11.4 Wintertime High-O3 and Local Within-Basin Flows in the Uintah Basin in Eastern Utah

Wednesday, 22 August 2012: 11:00 AM
Priest Creek C (The Steamboat Grand)
Robert M. Banta, NOAA/ESRL, Boulder, CO; and W. A. Brewer, R. S. Martin, K. Moore, G. Petron, C. Sweeney, A. Karion, D. Helmig, E. J. Williams, C. J. Senff, S. P. Sandberg, R. J. Alvarez II, A. M. Weickmann, A. O. Langford, R. M. Hardesty, J. M. Roberts, and S. A. Conley

High ozone (O3) concentrations in wintertime have been observed in mountain basins where oil and natural gas drilling and extraction take place. The high concentrations, which may reach 130-140 ppb or more, were observed in conditions of slack winds and persistent snow cover, which climatologically begins with snowfall in December that lasts until spring in more than 90% of winters. One basin, the Uintah Basin in Eastern Utah, was the site of a field program in January-February 2012 to investigate emissions, air chemistry, and meteorological processes producing the high O3. The Uintah Basin had been the site of a measurement campaign in winter of 2010-11, in which the highest O3 was observed at 3 of the nearly 20 surface measurement sites, one (Ouray) in a river bottom, and two others at somewhat elevated sites to the east of the first site. Thus, one issue is the role of meteorological processes (besides snow cover), such as suppressed vertical mixing and horizontal or vertical transport, in the occurrence and spatial distribution of the high O3. Instrumentation deployed to study these effects included tethered-balloon systems, instrumented aircraft, surface sites for chemistry and meteorology measurements, and NOAA's high-resolution Doppler lidar (HRDL). An important question was whether local diurnal slope or basin-wide flows occurred during the low-sun-angle conditions found in the basin in winter.

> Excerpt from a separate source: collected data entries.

(** The code of [rescheduleNoLock] computes [reschedK]. *)
Lemma rescheduleNoLock_eq {Mem} (m : Mem) timer k c :
  sched_wf k -> core_id (coreNum c) ->
  rescheduleNoLock (St m timer k c) =
  let '(k', c') := reschedK (coreNum c) c k in Ok (tt, St m timer k' c').
Proof.
  intros Hw Hid. set (i := coreNum c). set (cur := currentOf k i).
  pose proof (sw_objects k Hw) as Ho. unfold rescheduleNoLock.
  rewrite (bind_ok _ _ _ i (St m timer k c)) by done.
  run (run_getCurrentHandle m timer k c Hw Hid). fold i cur.
  assert (exists old, getCurrentThread (St m timer k c) = Ok (old, St m timer k c) /\
    (cur = INVALID_THREAD /\ old = None \/
     exists a t, cur <> INVALID_THREAD /\ canonical cur /\ threadOf k cur = Some (a, t) /\
       affinityIndex t = i /\ old = Some a)) as (old & Eold & Hold).
  { unfold getCurrentThread. run (run_getCurrentHandle m timer k c Hw Hid). fold i cur.
    destruct (Z.eq_dec cur INVALID_THREAD) as [E|E].
    - exists None. rewrite E. by split; [|left].
    - destruct (currentOf_live k Hw i Hid E) as (Hc & a & t & Ht & Ha). exists (Some a).
      split; [by apply run_getThread with t|]. right. by exists a, t. }
  run Eold. unfold reschedK. cbv zeta. fold cur.
  set (minp := if cur =? INVALID_THREAD then NO_PRIORITY else prioOf k cur).
  rewrite (bind_ok _ _ _ minp (St m timer k c)).
  2: { destruct Hold as [[E ->]|(a & t & E & _ & Ht & _ & ->)]; unfold minp.
       - by rewrite E.
       - rewrite (proj2 (Z.eqb_neq cur _) E). run (run_thread_at m timer k c cur a t Ht).
         unfold prioOf. by rewrite Ht. }
  pose proof (run_popBest m timer k c i minp Hw Hid) as Ep.
  assert (pick (prioOf k) (listOf k i) 0 None minp = nextOf k i) as Epick by done.
  rewrite Epick in Ep. clear Epick.
  destruct (nextOf k i) as [j|] eqn:Hn.
  - (* a better thread waits *)
    destruct (nextOf_live k i j Hw Hid Hn) as (Hin & Hc & Hne & a & t & Ht & Ha).
    set (next := nth j (listOf k i) INVALID_THREAD) in *.
    set (k1 := setList i (delete j (listOf k i)) k) in *.
    assert ((next =? INVALID_THREAD) = false) as Hn0 by (apply Z.eqb_neq; by apply canonical_nonzero).
    assert (objects_inv k1) as Ho1 by (destruct Ho; by constructor).
    run Ep. rewrite (bind_ok _ _ _ next (St m timer k1 c)).
    2: { destruct Hold as [[E ->]|(a' & t' & E & _ & Ht' & _ & ->)]; [done|].
         run (run_thread_at m timer k1 c cur a' t' Ht'). by rewrite Hn0. }
    destruct Hold as [[E ->]|(a' & t' & E & Hcc & Ht' & Ha' & ->)].
    + assert (threadOf (modT next (set_status ThreadStatus.RUNNING) k1) next =
        Some (a, set_status ThreadStatus.RUNNING t)) as Ht1.
      { rewrite threadOf_modT by done. rewrite decide_True by done.
        by rewrite (Ht : threadOf k1 next = _). }
      rewrite E, Hn0. cbn [negb Z.eqb INVALID_THREAD].
      run (run_from_idle m timer k c Hw Hid j k1 E Hn eq_refl).
      rewrite (setCurrent_tail m timer _ _ i next a (set_status ThreadStatus.RUNNING t));
        [done|by apply modT_objects_inv|by apply canonical_nonzero|exact Ht1].
    + rewrite Hn0, (proj2 (Z.eqb_neq cur _) E). cbn [negb].
      rewrite (proj2 (Z.eqb_neq cur next)) by (intros Heq; by apply Hne). cbn [negb].
      pose proof (run_from_thread m timer k c Hw Hid j k1 a' E Hn eq_refl
        (threadOf_objectOf _ _ _ _ Ht')) as Er. cbv zeta in Er. fold next i cur in Er.
      set (k2 := saveK cur c k1) in *.
      assert (objects_inv k2) as Ho2.
      { unfold k2, saveK. destruct (cur =? INVALID_THREAD); [done|]. by apply modT_objects_inv. }
      assert (threadOf k2 next = Some (a, t)) as Ht2.
      { unfold k2, saveK. rewrite (proj2 (Z.eqb_neq cur _) E).
        rewrite threadOf_modT by done. by rewrite decide_False. }
      set (c2 := set_exclusiveAccess false (restoreK k2 next c)) in *.
      set (k3 := modT next (set_status ThreadStatus.RUNNING) k2) in *.
      rewrite (bind_ok _ _ _ tt (St m timer (requeueK cur k3) (set_isActive true c2))).
      2: { by rewrite (bind_ok _ _ _ tt (St m timer (requeueK cur k3) c2)). }
      assert (threadOf k3 next = Some (a, set_status ThreadStatus.RUNNING t)) as Ht3.
      { unfold k3. rewrite threadOf_modT by done. rewrite decide_True by done. by rewrite Ht2. }
      assert (objects_inv k3) as Ho3 by by apply modT_objects_inv.
      rewrite (setCurrent_tail m timer _ _ i next a (set_status ThreadStatus.RUNNING t)); [done| | |].
      * by apply requeueK_objects_inv.
      * by apply canonical_nonzero.
      * by rewrite requeueK_threadOf_ne.
  - (* none *)
    run Ep.
    destruct Hold as [[E ->]|(a' & t' & E & Hcc & Ht' & Ha' & ->)].
    + rewrite (bind_ok _ _ _ INVALID_THREAD (St m timer k c)) by done.
      rewrite E. done.
    + assert (statusOf k cur = Some (status t')) as Es by (unfold statusOf; by rewrite Ht').
      rewrite (bind_ok _ _ _ (if bool_decide (status t' = ThreadStatus.RUNNING) then cur
                              else INVALID_THREAD) (St m timer k c)).
      2: { by run (run_thread_at m timer k c cur a' t' Ht'). }
      rewrite (proj2 (Z.eqb_neq cur _) E), Es.
      destruct (decide (status t' = ThreadStatus.RUNNING)) as [Er|Er].
      * rewrite (decide_True _ _ (f_equal Some Er)), (bool_decide_true _ Er).
        rewrite (proj2 (Z.eqb_neq cur _) E), Z.eqb_refl. cbn [negb].
        rewrite (bind_ok _ _ _ tt (St m timer k (set_isActive true c))) by done.
        by rewrite (setCurrent_tail m timer k _ i cur a' t').
      * rewrite decide_False by congruence. rewrite (bool_decide_false _ Er).
        cbn [negb Z.eqb INVALID_THREAD].
        pose proof (run_contextSwitch m timer k c cur (Some a') INVALID_THREAD Ho
          (currentOf_lookup k Hw i Hid) Hid ltac:(right; by exists a', t') (or_introl eq_refl)) as Ec.
        cbn [Z.eqb INVALID_THREAD] in Ec.
        set (k2 := saveK cur c k) in *.
        assert (threadOf k2 cur = Some (a', set_context (saveState c) t')) as Ht2.
        { unfold k2, saveK. rewrite (proj2 (Z.eqb_neq cur _) E).
          rewrite threadOf_modT by done. by rewrite decide_True, Ht'. }
        rewrite (bind_ok _ _ _ tt (St m timer k2 (set_isActive false (set_exclusiveAccess false c)))).
        2: { run Ec. rewrite (bind_ok _ _ _ tt (St m timer k2 (set_exclusiveAccess false c))); [done|].
             unfold requeueRunning. run (run_thread_at m timer k2 (set_exclusiveAccess false c) cur a' _ Ht2).
             by rewrite decide_False. }
        done.
Qed.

Winter 2011-12 turned out to be the one in ten or 12 winters having no snow cover. This condition and the occurrence of several days of light gradient winds allowed investigation of the local within-basin flows. The lidar (HRDL), which was located in the eastern sector of the basin, discerned a distinct diurnal pattern in the wind profiles, with low-level easterly flow at night and westerly flow during the day. The daytime flow, if present in normal winters during the high-O3 periods, would explain the occurrence of high O3 at the elevated sites to the east of Ouray. Conditions during this campaign also allowed the emission factor for methane, a major component of the natural gas, from leaks or other fugitive sources, to be estimated. In this presentation we focus on the diurnal pattern of the wind profile, as measured by HRDL, and the spatial variability of the local winds over the basin, as determined by tethered balloon and aircraft wind profiles.